Will was not surprised at her silence. His mind also was tumultuously
busy while he watched her, and he was feeling rather wildly that
something must happen to hinder their parting--some miracle, clearly
nothing in their own deliberate speech. Yet, after all, had she any
love for him?--he could not pretend to himself that he would rather
believe her to be without that pain. He could not deny that a secret
longing for the assurance that she loved him was at the root of all his
words.
Neither of them knew how long they stood in that way. Dorothea was
raising her eyes, and was about to speak, when the door opened and her
footman came to say--
"The horses are ready, madam, whenever you like to start."
"Presently," said Dorothea. Then turning to Will, she said, "I have
some memoranda to write for the housekeeper."
"I must go," said Will, when the door had closed again--advancing
towards her. "The day after to-morrow I shall leave Middlemarch."
"You have acted in every way rightly," said Dorothea, in a low tone,
feeling a pressure at her heart which made it difficult to speak.
She put out her hand, and Will took it for an instant without speaking,
for her words had seemed to him cruelly cold and unlike herself. Their
eyes met, but there was discontent in his, and in hers there was only
sadness. He turned away and took his portfolio under his arm.
"I have never done you injustice. Please remember me," said Dorothea,
repressing a rising sob.
"Why should you say that?" said Will, with irritation. "As if I were
not in danger of forgetting everything else."
He had really a movement of anger against her at that moment, and it
impelled him to go away without pause. It was all one flash to
Dorothea--his last words--his distant bow to her as he reached the
door--the sense that he was no longer there. She sank into the chair,
and for a few moments sat like a statue, while images and emotions were
hurrying upon her. Joy came first, in spite of the threatening train
behind it--joy in the impression that it was really herself whom Will
loved and was renouncing, that there was really no other love less
permissible, more blameworthy, which honor was hurrying him away from.
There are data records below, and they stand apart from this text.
(** [cast_int] on text.  A leading zero does not change the result.
    Text that [isnumeric] refuses (a sign, a decimal point, letters)
    gives 0; decimal digits give an [int] that is not negative, up to
    the number of digits [int] converts, and [ValueError] beyond; and
    text that [isnumeric] accepts but [int] does not (a superscript
    digit, a vulgar fraction) raises [ValueError]. *)
Theorem cast_int_on_text (s : string) :
  cast_int (VStr (String "0" s)) = cast_int (VStr s) /\
  if isnumeric (cast_int_text s)
  then if str_all is_decimal (cast_int_text s)
       then if Z.of_nat (String.length (cast_int_text s)) <=? int_max_str_digits
            then exists z, 0 <= z /\ cast_int (VStr s) = Ok (VInt z)
            else cast_int (VStr s) = Err ValueError
       else cast_int (VStr s) = Err ValueError
  else cast_int (VStr s) = Ok (VInt 0).
Proof.
  split; [reflexivity|].
  unfold cast_int. rewrite py_eq_NaN_r. cbn [method_lstrip mbind result_bind].
  fold (cast_int_text s). set (t := cast_int_text s).
  destruct (isnumeric t); [|done].
  unfold int_of_numeric.
  pose proof (take_digits_spec t 0 0 ltac:(lia)) as (Hz & Hrest & Hlen).
  destruct (take_digits t 0 0) as [[z k] r]. simpl in Hz, Hrest, Hlen.
  destruct (str_all is_decimal t).
  - assert (r = "") as -> by (by apply Hrest). rewrite (Hlen eq_refl), Z.add_0_l.
    destruct (Z.leb_spec (Z.of_nat (String.length t)) int_max_str_digits) as [Hle|Hgt].
    + destruct (Z.ltb_spec int_max_str_digits (Z.of_nat (String.length t))); [lia|].
      exists z. done.
    + destruct (Z.ltb_spec int_max_str_digits (Z.of_nat (String.length t))); [done | lia].
  - destruct r as [|c r]; [|done]. by destruct Hrest as [Hrest _]; specialize (Hrest eq_refl).
Qed.

(** [round_rule] with a parameter that is text or a [float] (a
    mapping file that writes the number of places as ["2"] or [2.0])
    never returns: what [float] raises on the cell is raised, and when
    [float] goes through [round] refuses the parameter with
    [TypeError].  The cell is read as 0 when it is the text ["None"],
    and as it stands otherwise, the null marker included. *)
Theorem round_rule_needs_int_parameter (x : scalar) (s : string) (f : spec_float) :
  round_rule x (VStr s)
  = match py_float (if py_eq x (VStr "None") then VInt 0 else x) with
    | Ok _ => Err TypeError
    | Err e => Err e
    end /\
  round_rule x (VFloat f)
  = match py_float (if py_eq x (VStr "None") then VInt 0 else x) with
    | Ok _ => Err TypeError
    | Err e => Err e
    end.
Proof.
  unfold round_rule. rewrite py_eq_NaN_r. cbn [orb].
  by destruct (py_float _) as [g|e].
Qed.

(** The result of [round_rule] has the type [round] gives it: a
    [float] for an [int] parameter, an [int] for the parameter [None]. *)
Theorem round_rule_result_type (x value v : scalar) :
  round_rule x value = Ok v ->
  match value with
  | VInt _ => exists f, v = VFloat f
  | VNone => exists z, v = VInt z
  | _ => False
  end.
Proof.
  unfold round_rule. destruct (py_float _) as [g|e]; simpl; [|done].
  destruct value as [|s|n|f]; simpl; try done.
  - destruct (float_round_int g); simpl; [|done]. intros [= <-]. eauto.
  - destruct (float_round g n); simpl; [|done]. intros [= <-]. eauto.
Qed.

Lemma round_rule_result_type_witness :
  exists f, VFloat (float_of_ratio false 314 100) = VFloat f.
Proof.
  apply (round_rule_result_type (VStr "3.14159") (VInt 2)). vm_compute. reflexivity.
Defined.

(** ** The mapping file *)

Lemma prefix_app k post : String.prefix k (k +:+ post) = true.
Proof.
  induction k as [|c k IH]; [by destruct post|].
  change (String c k +:+ post) with (String c (k +:+ post)). cbn [String.prefix].
  by destruct (ascii_dec c c).
Qed.

Lemma contains_app pre k post : contains k (pre +:+ k +:+ post) = true.
Proof.
  induction pre as [|c pre IH].
  - change ("" +:+ k +:+ post) with (k +:+ post).
    destruct (k +:+ post) eqn:E; cbn [contains]; rewrite <- E, prefix_app; done.
  - change (String c pre +:+ k +:+ post) with (String c (pre +:+ k +:+ post)).
    cbn [contains]. rewrite IH. apply orb_true_r.
Qed.

Lemma read_mapping_file_no_match table_name json_dict : forall acc,
  Forall (fun e => contains e.1 table_name = false) json_dict ->
  read_mapping_file table_name json_dict acc = acc.
Proof.
  induction json_dict as [|[k cfg] rest IH]; intros acc H; simpl; [done|].
  apply Forall_cons in H as [Hk Hrest]. simpl in Hk. rewrite Hk. by apply IH.
Qed.

(** Of the entries of the mapping file whose key occurs in the table
    name, the last one is the one in force. *)
Theorem read_mapping_file_last_match
  (table_name : string) (before after : list (string * Config)) (table : string)
  (cfg acc : Config) :
  contains table table_name = true ->
  Forall (fun e => contains e.1 table_name = false) after ->
  read_mapping_file table_name (before ++ (table, cfg) :: after) acc = cfg.
Proof.
  intros Hin Hafter. revert acc.
  induction before as [|[k c] before IH]; intros acc; simpl.
  - rewrite Hin. by apply read_mapping_file_no_match.
  - apply IH.
Qed.

Lemma read_mapping_file_last_match_witness :
  let c1 := {| Columns := ∅; Rules := []; PK := ["A"] |} in
  let c2 := {| Columns := ∅; Rules := []; PK := ["B"] |} in
  let c3 := {| Columns := ∅; Rules := []; PK := ["C"] |} in
  read_mapping_file "ORDERS" ([("ORD", c1)] ++ ("ORDER", c2) :: [("ITEMS", c3)])
    {| Columns := ∅; Rules := []; PK := [] |} = c2.
Proof.
  intros c1 c2 c3. apply read_mapping_file_last_match; [reflexivity|].
  repeat constructor.
Defined.

(** A key matches by occurrence, not by equality: the entry of a table
    configures every table whose name holds that key somewhere, and an
    entry with the empty key configures every table. *)
Theorem read_mapping_file_matches_substrings
  (pre table post : string) (cfg acc : Config) :
  read_mapping_file (pre +:+ table +:+ post) [(table, cfg)] acc = cfg /\
  read_mapping_file (pre +:+ post) [("", cfg)] acc = cfg.
Proof.
  split; simpl.
  - by rewrite contains_app.
  - change (pre +:+ post) with (pre +:+ "" +:+ post). by rewrite contains_app.
Qed.

(** ** Rules on a table *)

Lemma rmap_lookup {A B} (f : A -> result B) l : forall l',
  rmap f l = Ok l' ->
  length l' = length l /\
  forall i a b, l !! i = Some a -> l' !! i = Some b -> f a = Ok b.
Proof.
  induction l as [|a l IH]; intros l'; simpl.
  - intros [= <-]. split; [done | by intros []].
  - destruct (f a) as [b|] eqn:Hb; simpl; [|done].
    destruct (rmap f l) as [bs|] eqn:Hbs; simpl; [|done].
    intros [= <-]. destruct (IH bs eq_refl) as [Hlen Hall]. split; [simpl; lia|].
    intros [|i] a' b'; simpl.
    + by intros [= <-] [= <-].
    + apply Hall.
Qed.

Lemma col_index_lookup c cols : forall i, col_index c cols = Some i -> cols !! i = Some c.
Proof.
  induction cols as [|d cols IH]; intros i; simpl; [done|].
  destruct (String.eqb_spec c d) as [->|Hne].
  - by intros [= <-].
  - destruct (col_index c cols) as [j|]; simpl; [|done].
    intros [= <-]. by apply IH.
Qed.

Lemma col_index_elem c cols : c ∈ cols -> exists i, col_index c cols = Some i.
Proof.
  induction cols as [|d cols IH]; [by intros H%elem_of_nil|].
  simpl. destruct (String.eqb_spec c d) as [->|Hne]; [eauto|].
  intros [->|H]%elem_of_cons; [done|].
  destruct (IH H) as [i ->]. simpl. eauto.
Qed.

(** [df[c] = df[c].apply(f)] keeps the labels and the number of rows,
    and in every row the cells under the other labels. *)
Lemma apply_column_frame f c df df' :
  apply_column f c df = Ok df' ->
  columns df' = columns df /\
  length (rows df') = length (rows df) /\
  forall i row row' c',
    rows df !! i = Some row -> rows df' !! i = Some row' -> c' <> c ->
    cell (columns df) row' c' = cell (columns df) row c'.
Proof.
  unfold apply_column. destruct (col_index c (columns df)) as [k|] eqn:Hk; [|done].
  destruct (rmap _ (rows df)) as [rs|] eqn:Hrs; simpl; [|done].
  intros [= <-]. simpl. apply rmap_lookup in Hrs as [Hlen Hall].
  split; [done|]. split; [done|].
  intros i row row' c' Hrow Hrow' Hne.
  specialize (Hall i row row' Hrow Hrow').
  destruct (f (nth k row NaN)) as [v|]; simpl in Hall; [|done].
  injection Hall as <-. unfold cell.
  destruct (col_index c' (columns df)) as [j|] eqn:Hj; [|done].
  rewrite !nth_lookup. rewrite list_lookup_insert_ne; [done|].
  intros ->. apply col_index_lookup in Hk, Hj. congruence.
Qed.

(** The frame a rule is aimed at, and the other one. *)
Definition target_df (rule : Rule) (t : DB_Table) : DataFrame :=
  if String.eqb (r_target rule) "source" then source_df t else snow_df t.

Definition other_df (rule : Rule) (t : DB_Table) : DataFrame :=
  if String.eqb (r_target rule) "source" then snow_df t else source_df t.

(** A rule with a target other than ["source"] and ["snow"] raises
    [KeyError], whatever its column and operation. *)
Theorem apply_rule_unknown_target
  (finite_repr : bool -> positive -> Z -> string) (str_upper : string -> string)
  (t : DB_Table) (rule : Rule) :
  r_target rule <> "source" -> r_target rule <> "snow" ->
  apply_rule finite_repr str_upper t rule = Err KeyError.
Proof.
  intros H1%String.eqb_neq H2%String.eqb_neq. unfold apply_rule. by rewrite H1, H2.
Qed.

Lemma apply_rule_unknown_target_witness :
  apply_rule Fixture.no_repr Fixture.ascii_upper
    {| name := "T"; source := "S"; column_mapping := ∅; column_rules := [];
       primary_key := ["id"]; source_df := Fixture.ids ["1"]; snow_df := Fixture.ids ["1"];
       common_columns := ["id"] |}
    {| r_target := "snowflake"; r_column := "id"; r_operation := "none"; r_value := None |}
  = Err KeyError.
Proof. apply apply_rule_unknown_target; discriminate. Defined.

(** A rule on a column its frame does not have is skipped: the table
    stays as it is, even when the operation is unknown or the rule
    lacks the value its operation needs. *)
Theorem apply_rule_skips_absent_column
  (finite_repr : bool -> positive -> Z -> string) (str_upper : string -> string)
  (t : DB_Table) (rule : Rule) :
  r_target rule = "source" \/ r_target rule = "snow" ->
  r_column rule ∉ columns (target_df rule t) ->
  apply_rule finite_repr str_upper t rule = Ok t.
Proof.
  unfold apply_rule, target_df, has_column. intros [H | H] Hc; rewrite H in *; simpl in *.
  - by rewrite bool_decide_eq_false_2.
  - by rewrite bool_decide_eq_false_2.
Qed.

Lemma apply_rule_skips_absent_column_witness :
  let t := {| name := "T"; source := "S"; column_mapping := ∅; column_rules := [];
              primary_key := ["id"]; source_df := Fixture.ids ["1"];
              snow_df := Fixture.ids ["1"]; common_columns := ["id"] |} in
  apply_rule Fixture.no_repr Fixture.ascii_upper t
    {| r_target := "snow"; r_column := "val"; r_operation := "round"; r_value := None |}
  = Ok t.
Proof.
  intros t. apply apply_rule_skips_absent_column; [by right|].
  intros H. by apply (bool_decide_pack _) in H.
Defined.

(** A rule whose operation needs a value ([append], [prepend], [strip],
    [round]) and has none raises [KeyError] when its column is there. *)
Theorem apply_rule_missing_value
  (finite_repr : bool -> positive -> Z -> string) (str_upper : string -> string)
  (t : DB_Table) (rule : Rule) :
  r_target rule = "source" \/ r_target rule = "snow" ->
  r_column rule ∈ columns (target_df rule t) ->
  r_operation rule ∈ ["append"; "prepend"; "strip"; "round"] ->
  r_value rule = None ->
  apply_rule finite_repr str_upper t rule = Err KeyError.
Proof.
  unfold apply_rule, target_df, has_column, rule_function, rule_value.
  intros Ht Hc Hop Hv. rewrite Hv.
  assert (Hop' : r_operation rule = "append" \/ r_operation rule = "prepend" \/
                 r_operation rule = "strip" \/ r_operation rule = "round").
  { rewrite !elem_of_cons in Hop. destruct Hop as [?|[?|[?|[?|H]]]]; auto.
    by apply elem_of_nil in H. }
  destruct Ht as [H | H]; rewrite H in *; simpl in *;
    rewrite bool_decide_eq_true_2 by done; simpl;
    destruct Hop' as [-> | [-> | [-> | ->]]]; reflexivity.
Qed.

Lemma apply_rule_missing_value_witness :
  apply_rule Fixture.no_repr Fixture.ascii_upper
    {| name := "T"; source := "S"; column_mapping := ∅; column_rules := [];
       primary_key := ["id"]; source_df := Fixture.ids ["1"]; snow_df := Fixture.ids ["1"];
       common_columns := ["id"] |}
    {| r_target := "source"; r_column := "id"; r_operation := "strip"; r_value := None |}
  = Err KeyError.
Proof.
  apply apply_rule_missing_value; [by left | | | reflexivity].
  - by apply (bool_decide_unpack _).
  - by apply (bool_decide_unpack _).
Defined.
They were parted all the same, but--Dorothea drew a deep breath and
felt her strength return--she could think of him unrestrainedly. At
that moment the parting was easy to bear: the first sense of loving and
being loved excluded sorrow. It was as if some hard icy pressure had
melted, and her consciousness had room to expand: her past was come
back to her with larger interpretation. The joy was not the
less--perhaps it was the more complete just then--because of the
irrevocable parting; for there was no reproach, no contemptuous wonder
to imagine in any eye or from any lips. He had acted so as to defy
reproach, and make wonder respectful.